▶ Work to be completed: From the records below, pull each line that has "spec".

----- Provided data -----

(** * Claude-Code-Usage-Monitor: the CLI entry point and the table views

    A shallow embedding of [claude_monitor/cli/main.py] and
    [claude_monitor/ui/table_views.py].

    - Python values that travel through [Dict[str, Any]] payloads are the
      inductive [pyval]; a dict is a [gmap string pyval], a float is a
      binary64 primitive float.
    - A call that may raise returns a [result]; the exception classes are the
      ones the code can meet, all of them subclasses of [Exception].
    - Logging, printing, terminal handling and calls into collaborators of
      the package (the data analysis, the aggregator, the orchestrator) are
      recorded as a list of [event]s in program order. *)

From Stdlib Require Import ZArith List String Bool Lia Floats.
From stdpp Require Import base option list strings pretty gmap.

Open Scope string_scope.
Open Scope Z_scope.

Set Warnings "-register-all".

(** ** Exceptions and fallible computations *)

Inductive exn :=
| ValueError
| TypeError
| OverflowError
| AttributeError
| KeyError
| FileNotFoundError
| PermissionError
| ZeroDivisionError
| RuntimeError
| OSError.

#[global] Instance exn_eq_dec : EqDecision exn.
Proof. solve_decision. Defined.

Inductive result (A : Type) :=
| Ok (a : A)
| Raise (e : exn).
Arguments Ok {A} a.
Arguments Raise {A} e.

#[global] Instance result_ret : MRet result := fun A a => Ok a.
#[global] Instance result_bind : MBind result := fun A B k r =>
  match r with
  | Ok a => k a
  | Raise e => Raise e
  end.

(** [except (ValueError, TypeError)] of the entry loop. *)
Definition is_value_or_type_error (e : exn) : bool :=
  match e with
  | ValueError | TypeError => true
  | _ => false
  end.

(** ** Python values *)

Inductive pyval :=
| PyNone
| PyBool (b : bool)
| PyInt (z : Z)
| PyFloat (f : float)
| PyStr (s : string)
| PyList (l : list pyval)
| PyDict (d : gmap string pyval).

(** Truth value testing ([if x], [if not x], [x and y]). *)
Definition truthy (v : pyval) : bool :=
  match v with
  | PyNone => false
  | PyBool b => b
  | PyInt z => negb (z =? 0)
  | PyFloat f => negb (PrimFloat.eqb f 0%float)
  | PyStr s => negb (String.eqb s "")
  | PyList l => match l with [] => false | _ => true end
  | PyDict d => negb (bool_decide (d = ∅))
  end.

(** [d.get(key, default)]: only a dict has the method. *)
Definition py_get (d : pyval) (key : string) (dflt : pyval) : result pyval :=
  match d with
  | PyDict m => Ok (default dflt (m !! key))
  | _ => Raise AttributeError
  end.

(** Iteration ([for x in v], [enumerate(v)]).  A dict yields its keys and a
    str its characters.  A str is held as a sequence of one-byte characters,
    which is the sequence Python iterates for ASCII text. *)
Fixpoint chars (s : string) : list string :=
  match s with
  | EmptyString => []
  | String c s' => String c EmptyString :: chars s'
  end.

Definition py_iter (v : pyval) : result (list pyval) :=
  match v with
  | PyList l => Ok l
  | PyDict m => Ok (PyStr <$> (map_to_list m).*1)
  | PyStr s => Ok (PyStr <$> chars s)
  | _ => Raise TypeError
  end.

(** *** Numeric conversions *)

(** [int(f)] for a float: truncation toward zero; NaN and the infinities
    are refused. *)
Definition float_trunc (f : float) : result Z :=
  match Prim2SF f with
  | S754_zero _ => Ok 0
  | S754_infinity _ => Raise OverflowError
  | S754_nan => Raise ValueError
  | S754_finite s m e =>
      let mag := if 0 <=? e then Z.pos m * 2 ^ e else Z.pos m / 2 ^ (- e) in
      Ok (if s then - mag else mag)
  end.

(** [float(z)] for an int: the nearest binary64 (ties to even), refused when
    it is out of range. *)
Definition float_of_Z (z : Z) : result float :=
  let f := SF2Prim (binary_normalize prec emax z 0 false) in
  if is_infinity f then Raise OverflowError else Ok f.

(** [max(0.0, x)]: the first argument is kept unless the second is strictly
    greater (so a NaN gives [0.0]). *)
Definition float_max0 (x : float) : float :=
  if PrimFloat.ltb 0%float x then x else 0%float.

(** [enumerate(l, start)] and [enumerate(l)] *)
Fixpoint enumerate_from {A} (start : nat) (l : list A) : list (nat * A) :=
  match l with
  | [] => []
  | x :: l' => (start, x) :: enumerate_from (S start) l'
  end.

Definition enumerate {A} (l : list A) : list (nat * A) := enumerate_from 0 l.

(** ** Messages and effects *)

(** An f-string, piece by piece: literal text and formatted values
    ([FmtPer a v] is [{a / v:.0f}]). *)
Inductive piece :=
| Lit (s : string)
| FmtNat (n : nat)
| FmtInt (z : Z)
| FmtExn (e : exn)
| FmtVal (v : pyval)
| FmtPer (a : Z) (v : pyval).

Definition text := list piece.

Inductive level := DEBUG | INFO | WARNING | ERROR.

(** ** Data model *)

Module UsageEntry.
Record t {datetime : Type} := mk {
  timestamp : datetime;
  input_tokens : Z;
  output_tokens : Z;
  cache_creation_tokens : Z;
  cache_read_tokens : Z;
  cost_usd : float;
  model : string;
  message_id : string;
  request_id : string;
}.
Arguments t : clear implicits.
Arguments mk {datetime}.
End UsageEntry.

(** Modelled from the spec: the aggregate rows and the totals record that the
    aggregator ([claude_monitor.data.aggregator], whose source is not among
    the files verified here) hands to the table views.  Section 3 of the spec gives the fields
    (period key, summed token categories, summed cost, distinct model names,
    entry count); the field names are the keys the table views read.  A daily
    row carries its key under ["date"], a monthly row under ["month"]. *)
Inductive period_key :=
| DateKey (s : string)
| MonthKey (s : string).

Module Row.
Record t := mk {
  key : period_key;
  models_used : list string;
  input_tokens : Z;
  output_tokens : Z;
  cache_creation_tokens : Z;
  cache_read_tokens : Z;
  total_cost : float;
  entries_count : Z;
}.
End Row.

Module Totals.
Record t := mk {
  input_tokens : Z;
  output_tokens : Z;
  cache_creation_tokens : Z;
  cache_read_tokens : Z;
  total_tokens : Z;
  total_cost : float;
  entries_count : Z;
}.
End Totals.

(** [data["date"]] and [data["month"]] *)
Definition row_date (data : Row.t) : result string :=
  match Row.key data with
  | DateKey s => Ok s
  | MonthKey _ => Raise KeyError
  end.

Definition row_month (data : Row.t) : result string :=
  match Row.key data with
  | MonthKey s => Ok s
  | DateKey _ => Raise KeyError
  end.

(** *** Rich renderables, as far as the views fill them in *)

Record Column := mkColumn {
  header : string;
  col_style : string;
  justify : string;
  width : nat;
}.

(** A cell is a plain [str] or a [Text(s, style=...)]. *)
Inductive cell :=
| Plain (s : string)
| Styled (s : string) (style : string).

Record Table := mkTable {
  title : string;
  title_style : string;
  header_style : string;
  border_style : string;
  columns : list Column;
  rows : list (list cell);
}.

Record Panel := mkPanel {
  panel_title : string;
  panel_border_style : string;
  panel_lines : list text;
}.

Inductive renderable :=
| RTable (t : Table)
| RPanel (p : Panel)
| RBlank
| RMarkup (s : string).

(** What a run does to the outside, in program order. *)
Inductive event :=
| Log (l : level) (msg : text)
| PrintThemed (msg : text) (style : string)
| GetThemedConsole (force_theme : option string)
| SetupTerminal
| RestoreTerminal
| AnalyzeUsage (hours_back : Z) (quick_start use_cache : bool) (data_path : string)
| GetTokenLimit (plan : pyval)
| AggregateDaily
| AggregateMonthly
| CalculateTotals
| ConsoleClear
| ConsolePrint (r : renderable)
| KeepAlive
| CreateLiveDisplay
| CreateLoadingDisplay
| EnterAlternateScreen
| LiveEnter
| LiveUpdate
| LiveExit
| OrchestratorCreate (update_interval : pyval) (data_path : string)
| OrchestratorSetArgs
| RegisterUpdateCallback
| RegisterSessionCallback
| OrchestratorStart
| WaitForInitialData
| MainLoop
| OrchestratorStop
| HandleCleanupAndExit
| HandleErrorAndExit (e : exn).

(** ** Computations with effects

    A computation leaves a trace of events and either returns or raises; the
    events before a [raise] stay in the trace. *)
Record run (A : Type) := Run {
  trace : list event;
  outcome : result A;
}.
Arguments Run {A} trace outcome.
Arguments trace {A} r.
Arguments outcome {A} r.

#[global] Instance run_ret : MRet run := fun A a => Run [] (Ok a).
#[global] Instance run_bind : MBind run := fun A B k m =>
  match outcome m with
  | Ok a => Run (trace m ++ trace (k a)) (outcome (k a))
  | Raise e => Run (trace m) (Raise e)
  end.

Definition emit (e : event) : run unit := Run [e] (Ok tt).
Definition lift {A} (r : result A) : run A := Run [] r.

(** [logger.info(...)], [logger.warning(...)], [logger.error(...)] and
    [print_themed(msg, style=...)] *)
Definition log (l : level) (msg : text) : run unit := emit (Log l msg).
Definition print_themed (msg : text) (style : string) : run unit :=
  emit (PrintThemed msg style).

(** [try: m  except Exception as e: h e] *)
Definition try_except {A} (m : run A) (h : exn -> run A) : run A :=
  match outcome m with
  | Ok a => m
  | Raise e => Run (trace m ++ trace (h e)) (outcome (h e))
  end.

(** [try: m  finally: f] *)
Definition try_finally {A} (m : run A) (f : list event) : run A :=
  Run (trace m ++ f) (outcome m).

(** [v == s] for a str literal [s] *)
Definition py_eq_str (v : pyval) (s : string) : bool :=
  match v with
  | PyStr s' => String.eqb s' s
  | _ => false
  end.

-----

▶ The completed task:
(** Modelled from the spec: the aggregate rows and the totals record that the
    the files verified here) hands to the table views.  Section 3 of the spec gives the fields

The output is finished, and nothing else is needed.